## YOUR GOAL
Look below for the line holding "from its child" and the line holding "((m =? 194) && ((n". Repeat those two and everything between, exactly.

## DATA UNDER STUDY
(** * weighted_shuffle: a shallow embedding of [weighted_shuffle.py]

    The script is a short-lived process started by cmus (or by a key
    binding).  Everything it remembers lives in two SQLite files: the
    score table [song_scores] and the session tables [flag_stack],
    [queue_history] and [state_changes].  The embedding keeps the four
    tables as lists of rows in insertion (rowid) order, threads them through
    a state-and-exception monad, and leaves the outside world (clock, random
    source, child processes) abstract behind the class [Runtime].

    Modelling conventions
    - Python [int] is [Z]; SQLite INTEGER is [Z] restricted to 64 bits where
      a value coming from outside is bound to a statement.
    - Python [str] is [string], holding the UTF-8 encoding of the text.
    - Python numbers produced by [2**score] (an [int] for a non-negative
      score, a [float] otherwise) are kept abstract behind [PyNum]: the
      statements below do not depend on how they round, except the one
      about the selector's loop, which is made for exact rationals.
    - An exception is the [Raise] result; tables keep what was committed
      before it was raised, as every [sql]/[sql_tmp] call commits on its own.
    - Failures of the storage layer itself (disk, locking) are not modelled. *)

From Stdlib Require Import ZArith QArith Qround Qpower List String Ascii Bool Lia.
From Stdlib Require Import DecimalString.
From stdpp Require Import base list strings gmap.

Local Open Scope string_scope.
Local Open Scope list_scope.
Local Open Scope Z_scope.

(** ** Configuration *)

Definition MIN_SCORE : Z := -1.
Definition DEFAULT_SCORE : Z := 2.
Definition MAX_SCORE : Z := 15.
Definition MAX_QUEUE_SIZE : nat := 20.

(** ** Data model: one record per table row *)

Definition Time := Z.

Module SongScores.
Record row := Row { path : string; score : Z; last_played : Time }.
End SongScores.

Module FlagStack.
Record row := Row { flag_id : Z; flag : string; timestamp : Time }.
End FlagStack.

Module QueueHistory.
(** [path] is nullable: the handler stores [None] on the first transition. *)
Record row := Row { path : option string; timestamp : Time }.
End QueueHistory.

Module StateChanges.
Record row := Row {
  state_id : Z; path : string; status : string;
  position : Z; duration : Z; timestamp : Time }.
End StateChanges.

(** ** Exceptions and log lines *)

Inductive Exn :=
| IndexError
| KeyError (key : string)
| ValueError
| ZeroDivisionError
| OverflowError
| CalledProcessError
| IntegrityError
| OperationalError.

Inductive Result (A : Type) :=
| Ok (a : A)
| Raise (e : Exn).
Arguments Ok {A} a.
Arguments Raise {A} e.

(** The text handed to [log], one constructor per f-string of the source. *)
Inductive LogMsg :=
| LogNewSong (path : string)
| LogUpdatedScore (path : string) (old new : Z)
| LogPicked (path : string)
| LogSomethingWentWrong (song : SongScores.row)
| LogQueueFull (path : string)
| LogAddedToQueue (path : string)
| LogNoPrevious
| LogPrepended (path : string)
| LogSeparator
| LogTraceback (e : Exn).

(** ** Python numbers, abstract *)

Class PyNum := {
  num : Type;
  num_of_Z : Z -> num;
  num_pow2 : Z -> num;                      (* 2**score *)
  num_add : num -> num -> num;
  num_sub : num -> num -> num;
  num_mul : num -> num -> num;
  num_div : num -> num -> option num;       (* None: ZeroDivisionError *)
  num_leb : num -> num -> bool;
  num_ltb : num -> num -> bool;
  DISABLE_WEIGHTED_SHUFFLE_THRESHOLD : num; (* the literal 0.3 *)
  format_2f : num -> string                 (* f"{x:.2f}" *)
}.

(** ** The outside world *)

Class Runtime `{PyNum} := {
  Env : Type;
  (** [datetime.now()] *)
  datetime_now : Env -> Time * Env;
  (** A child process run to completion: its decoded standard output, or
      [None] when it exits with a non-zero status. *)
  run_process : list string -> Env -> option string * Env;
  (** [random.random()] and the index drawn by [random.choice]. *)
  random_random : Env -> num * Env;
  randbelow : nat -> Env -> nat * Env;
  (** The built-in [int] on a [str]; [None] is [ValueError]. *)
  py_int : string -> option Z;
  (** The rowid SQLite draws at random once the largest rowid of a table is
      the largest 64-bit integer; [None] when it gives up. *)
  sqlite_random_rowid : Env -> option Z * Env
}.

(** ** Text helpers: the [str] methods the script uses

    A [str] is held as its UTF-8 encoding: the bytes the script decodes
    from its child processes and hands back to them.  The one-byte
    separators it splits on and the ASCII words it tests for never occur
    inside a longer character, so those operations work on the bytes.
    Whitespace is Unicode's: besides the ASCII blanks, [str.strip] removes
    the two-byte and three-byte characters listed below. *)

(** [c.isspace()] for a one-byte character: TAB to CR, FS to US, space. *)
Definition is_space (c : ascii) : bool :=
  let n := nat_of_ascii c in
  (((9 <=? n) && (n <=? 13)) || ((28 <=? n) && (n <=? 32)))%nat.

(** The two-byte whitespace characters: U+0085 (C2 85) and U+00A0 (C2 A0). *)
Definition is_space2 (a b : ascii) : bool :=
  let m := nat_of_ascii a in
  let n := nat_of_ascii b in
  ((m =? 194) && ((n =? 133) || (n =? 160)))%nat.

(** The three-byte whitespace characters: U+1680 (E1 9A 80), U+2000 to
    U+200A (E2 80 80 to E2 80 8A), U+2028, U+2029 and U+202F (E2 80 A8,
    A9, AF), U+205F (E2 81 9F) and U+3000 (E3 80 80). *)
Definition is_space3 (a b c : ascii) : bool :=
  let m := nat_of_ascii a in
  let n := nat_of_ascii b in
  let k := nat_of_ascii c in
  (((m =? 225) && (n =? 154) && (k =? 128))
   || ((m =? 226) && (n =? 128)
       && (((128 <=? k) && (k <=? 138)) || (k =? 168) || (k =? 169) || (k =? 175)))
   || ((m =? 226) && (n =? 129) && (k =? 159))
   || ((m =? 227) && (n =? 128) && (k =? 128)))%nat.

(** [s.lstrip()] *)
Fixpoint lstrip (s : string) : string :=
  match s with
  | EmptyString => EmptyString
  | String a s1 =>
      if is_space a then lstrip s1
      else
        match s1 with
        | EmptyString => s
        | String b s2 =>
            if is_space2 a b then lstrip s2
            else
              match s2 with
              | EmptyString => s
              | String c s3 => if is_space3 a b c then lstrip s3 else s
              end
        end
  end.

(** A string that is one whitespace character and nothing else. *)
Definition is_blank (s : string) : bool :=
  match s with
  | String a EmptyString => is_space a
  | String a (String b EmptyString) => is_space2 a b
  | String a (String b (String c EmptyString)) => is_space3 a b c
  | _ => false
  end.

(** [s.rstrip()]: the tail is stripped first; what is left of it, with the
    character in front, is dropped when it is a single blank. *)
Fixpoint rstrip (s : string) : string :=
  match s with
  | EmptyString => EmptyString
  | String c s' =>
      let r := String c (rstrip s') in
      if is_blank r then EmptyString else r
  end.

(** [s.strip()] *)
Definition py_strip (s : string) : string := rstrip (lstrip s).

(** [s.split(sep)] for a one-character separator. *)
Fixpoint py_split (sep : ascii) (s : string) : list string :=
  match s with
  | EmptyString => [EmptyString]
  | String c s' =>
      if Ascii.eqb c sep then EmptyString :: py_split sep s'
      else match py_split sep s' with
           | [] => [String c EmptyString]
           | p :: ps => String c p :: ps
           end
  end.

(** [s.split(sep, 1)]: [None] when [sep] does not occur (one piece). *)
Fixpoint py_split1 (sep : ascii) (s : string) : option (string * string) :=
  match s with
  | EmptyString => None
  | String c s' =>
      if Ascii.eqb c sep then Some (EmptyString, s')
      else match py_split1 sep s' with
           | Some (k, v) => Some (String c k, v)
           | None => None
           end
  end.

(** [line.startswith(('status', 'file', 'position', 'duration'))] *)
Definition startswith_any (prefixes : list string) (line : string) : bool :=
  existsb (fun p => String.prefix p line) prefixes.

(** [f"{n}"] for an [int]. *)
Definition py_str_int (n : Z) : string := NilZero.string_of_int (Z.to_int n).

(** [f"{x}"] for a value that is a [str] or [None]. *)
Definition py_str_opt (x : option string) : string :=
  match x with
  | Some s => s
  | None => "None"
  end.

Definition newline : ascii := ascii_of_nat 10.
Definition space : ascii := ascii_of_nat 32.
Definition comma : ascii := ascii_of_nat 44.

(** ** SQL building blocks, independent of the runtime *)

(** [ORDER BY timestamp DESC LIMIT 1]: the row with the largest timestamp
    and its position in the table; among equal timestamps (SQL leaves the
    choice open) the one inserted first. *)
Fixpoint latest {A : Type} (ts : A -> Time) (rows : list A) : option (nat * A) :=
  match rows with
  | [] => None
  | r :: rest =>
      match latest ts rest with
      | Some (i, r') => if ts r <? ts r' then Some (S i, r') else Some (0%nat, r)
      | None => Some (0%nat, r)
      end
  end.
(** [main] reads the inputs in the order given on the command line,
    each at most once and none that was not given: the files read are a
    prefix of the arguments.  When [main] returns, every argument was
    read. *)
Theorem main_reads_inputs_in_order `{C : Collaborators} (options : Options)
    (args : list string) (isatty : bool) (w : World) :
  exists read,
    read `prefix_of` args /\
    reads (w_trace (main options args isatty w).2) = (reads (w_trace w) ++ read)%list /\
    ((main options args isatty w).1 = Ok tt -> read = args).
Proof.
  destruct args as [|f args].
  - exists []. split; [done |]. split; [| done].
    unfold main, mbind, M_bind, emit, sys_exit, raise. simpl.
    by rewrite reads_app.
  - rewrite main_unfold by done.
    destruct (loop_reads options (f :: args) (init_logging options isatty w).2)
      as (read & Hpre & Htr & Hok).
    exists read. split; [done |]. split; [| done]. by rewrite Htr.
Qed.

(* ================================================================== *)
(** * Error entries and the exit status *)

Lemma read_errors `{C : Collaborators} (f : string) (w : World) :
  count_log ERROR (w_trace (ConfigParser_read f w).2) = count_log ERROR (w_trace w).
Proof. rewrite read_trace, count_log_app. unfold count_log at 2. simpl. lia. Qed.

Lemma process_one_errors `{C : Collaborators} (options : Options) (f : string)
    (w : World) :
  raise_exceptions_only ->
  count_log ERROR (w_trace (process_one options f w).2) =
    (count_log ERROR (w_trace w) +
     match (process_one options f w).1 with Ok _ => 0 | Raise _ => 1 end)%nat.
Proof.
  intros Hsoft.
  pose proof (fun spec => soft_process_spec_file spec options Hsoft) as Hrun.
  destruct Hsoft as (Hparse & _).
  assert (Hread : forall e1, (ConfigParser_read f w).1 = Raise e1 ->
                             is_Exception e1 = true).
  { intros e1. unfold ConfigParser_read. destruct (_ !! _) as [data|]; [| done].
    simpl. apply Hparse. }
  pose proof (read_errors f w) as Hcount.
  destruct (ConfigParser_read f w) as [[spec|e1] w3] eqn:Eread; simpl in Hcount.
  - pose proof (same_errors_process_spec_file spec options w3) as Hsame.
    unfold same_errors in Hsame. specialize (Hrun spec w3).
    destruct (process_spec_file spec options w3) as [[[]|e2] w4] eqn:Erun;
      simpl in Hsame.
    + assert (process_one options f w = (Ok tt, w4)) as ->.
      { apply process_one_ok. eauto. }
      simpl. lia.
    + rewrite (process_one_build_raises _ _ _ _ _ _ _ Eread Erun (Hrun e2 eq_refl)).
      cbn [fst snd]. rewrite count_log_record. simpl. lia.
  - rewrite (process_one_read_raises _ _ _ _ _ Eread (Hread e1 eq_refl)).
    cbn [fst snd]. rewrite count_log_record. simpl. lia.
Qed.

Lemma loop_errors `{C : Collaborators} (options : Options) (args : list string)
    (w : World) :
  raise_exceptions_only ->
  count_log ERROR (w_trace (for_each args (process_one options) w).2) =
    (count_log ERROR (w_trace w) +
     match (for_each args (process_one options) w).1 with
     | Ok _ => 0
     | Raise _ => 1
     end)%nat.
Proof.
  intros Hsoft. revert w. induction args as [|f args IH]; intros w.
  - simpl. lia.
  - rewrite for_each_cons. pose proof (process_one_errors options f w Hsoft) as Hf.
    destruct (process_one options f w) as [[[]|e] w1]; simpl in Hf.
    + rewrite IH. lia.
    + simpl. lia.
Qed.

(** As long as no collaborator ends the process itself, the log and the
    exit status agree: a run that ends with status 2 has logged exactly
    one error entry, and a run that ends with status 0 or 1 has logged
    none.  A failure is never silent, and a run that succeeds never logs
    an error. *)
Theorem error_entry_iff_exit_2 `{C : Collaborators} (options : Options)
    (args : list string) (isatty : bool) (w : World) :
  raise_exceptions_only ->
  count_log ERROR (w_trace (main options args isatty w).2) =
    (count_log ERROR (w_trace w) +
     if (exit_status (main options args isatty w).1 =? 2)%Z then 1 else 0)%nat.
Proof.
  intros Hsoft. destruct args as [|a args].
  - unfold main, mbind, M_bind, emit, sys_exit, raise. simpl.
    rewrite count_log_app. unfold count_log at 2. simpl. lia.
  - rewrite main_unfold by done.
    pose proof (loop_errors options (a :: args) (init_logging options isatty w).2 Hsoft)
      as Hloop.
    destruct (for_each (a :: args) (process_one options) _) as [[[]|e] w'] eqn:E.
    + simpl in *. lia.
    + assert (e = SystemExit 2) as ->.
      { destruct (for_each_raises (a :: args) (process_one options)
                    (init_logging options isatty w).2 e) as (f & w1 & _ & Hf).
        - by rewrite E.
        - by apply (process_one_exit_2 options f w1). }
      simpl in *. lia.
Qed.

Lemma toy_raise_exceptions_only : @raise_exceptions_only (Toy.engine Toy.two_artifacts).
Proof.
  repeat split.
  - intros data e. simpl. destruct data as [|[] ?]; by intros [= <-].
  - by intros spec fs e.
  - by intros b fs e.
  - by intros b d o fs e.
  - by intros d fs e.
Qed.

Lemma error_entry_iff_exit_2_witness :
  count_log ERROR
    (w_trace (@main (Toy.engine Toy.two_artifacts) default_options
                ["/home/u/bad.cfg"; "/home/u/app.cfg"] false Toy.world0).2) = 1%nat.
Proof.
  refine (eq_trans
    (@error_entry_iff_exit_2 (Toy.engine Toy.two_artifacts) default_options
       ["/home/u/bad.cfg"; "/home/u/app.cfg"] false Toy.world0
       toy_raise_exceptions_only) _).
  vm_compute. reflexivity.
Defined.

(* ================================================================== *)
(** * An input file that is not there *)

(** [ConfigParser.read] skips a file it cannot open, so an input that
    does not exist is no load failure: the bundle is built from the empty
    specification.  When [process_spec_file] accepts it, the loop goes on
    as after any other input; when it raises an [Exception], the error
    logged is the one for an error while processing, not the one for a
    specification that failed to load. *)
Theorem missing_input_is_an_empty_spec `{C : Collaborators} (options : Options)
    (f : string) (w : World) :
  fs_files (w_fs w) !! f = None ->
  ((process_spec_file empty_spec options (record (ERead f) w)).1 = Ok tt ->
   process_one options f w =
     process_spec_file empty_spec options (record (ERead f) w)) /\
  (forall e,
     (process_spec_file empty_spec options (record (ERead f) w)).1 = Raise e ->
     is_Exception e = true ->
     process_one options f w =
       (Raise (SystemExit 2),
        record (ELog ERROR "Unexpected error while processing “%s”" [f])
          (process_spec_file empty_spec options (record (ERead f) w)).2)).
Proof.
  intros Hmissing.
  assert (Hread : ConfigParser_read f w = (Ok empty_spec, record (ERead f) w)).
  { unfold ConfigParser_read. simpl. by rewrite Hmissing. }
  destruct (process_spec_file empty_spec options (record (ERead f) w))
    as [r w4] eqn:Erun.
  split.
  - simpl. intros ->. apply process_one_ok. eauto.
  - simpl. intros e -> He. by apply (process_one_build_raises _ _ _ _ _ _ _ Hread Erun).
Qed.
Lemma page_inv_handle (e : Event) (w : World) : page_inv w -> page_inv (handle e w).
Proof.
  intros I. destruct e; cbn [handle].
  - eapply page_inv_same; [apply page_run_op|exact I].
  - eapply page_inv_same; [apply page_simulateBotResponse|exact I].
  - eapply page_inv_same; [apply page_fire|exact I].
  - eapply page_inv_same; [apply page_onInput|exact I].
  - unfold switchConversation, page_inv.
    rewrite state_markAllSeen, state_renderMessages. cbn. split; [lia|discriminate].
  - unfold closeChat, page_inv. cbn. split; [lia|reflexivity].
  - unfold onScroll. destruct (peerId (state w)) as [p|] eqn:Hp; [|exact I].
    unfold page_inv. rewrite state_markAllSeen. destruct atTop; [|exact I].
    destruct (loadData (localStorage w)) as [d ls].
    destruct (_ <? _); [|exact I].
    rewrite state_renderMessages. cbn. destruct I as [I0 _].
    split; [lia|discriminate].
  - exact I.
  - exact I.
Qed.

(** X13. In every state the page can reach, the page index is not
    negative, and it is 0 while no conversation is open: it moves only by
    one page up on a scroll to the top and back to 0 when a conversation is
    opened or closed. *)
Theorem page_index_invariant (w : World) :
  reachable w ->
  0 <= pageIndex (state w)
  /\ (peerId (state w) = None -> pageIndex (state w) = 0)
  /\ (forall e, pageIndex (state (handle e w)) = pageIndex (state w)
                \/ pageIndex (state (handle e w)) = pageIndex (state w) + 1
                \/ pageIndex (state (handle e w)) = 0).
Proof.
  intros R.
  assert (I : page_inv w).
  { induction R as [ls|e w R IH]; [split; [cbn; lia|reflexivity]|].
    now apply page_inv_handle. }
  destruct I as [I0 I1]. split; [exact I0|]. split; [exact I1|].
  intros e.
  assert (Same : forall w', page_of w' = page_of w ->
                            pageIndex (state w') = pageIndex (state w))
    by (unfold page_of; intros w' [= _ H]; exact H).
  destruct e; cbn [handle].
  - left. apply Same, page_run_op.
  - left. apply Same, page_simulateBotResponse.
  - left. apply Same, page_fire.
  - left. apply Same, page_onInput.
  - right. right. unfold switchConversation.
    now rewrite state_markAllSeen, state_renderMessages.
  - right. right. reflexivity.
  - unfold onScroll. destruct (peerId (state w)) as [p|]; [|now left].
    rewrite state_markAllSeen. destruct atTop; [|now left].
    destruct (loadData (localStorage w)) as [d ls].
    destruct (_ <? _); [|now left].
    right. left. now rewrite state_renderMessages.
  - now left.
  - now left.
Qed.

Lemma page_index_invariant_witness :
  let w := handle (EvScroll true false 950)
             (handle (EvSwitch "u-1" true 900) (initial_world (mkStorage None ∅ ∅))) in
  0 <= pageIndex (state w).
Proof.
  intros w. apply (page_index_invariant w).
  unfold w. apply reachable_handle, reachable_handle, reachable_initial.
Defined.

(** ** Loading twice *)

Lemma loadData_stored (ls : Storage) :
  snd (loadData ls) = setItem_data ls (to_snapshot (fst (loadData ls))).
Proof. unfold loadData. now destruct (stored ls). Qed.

## SOLVED EXERCISE
    from its child processes and hands back to them.  The one-byte
    separators it splits on and the ASCII words it tests for never occur
    inside a longer character, so those operations work on the bytes.
    Whitespace is Unicode's: besides the ASCII blanks, [str.strip] removes
    the two-byte and three-byte characters listed below. *)

(** [c.isspace()] for a one-byte character: TAB to CR, FS to US, space. *)
Definition is_space (c : ascii) : bool :=
  let n := nat_of_ascii c in
  (((9 <=? n) && (n <=? 13)) || ((28 <=? n) && (n <=? 32)))%nat.

(** The two-byte whitespace characters: U+0085 (C2 85) and U+00A0 (C2 A0). *)
Definition is_space2 (a b : ascii) : bool :=
  let m := nat_of_ascii a in
  let n := nat_of_ascii b in
  ((m =? 194) && ((n =? 133) || (n =? 160)))%nat.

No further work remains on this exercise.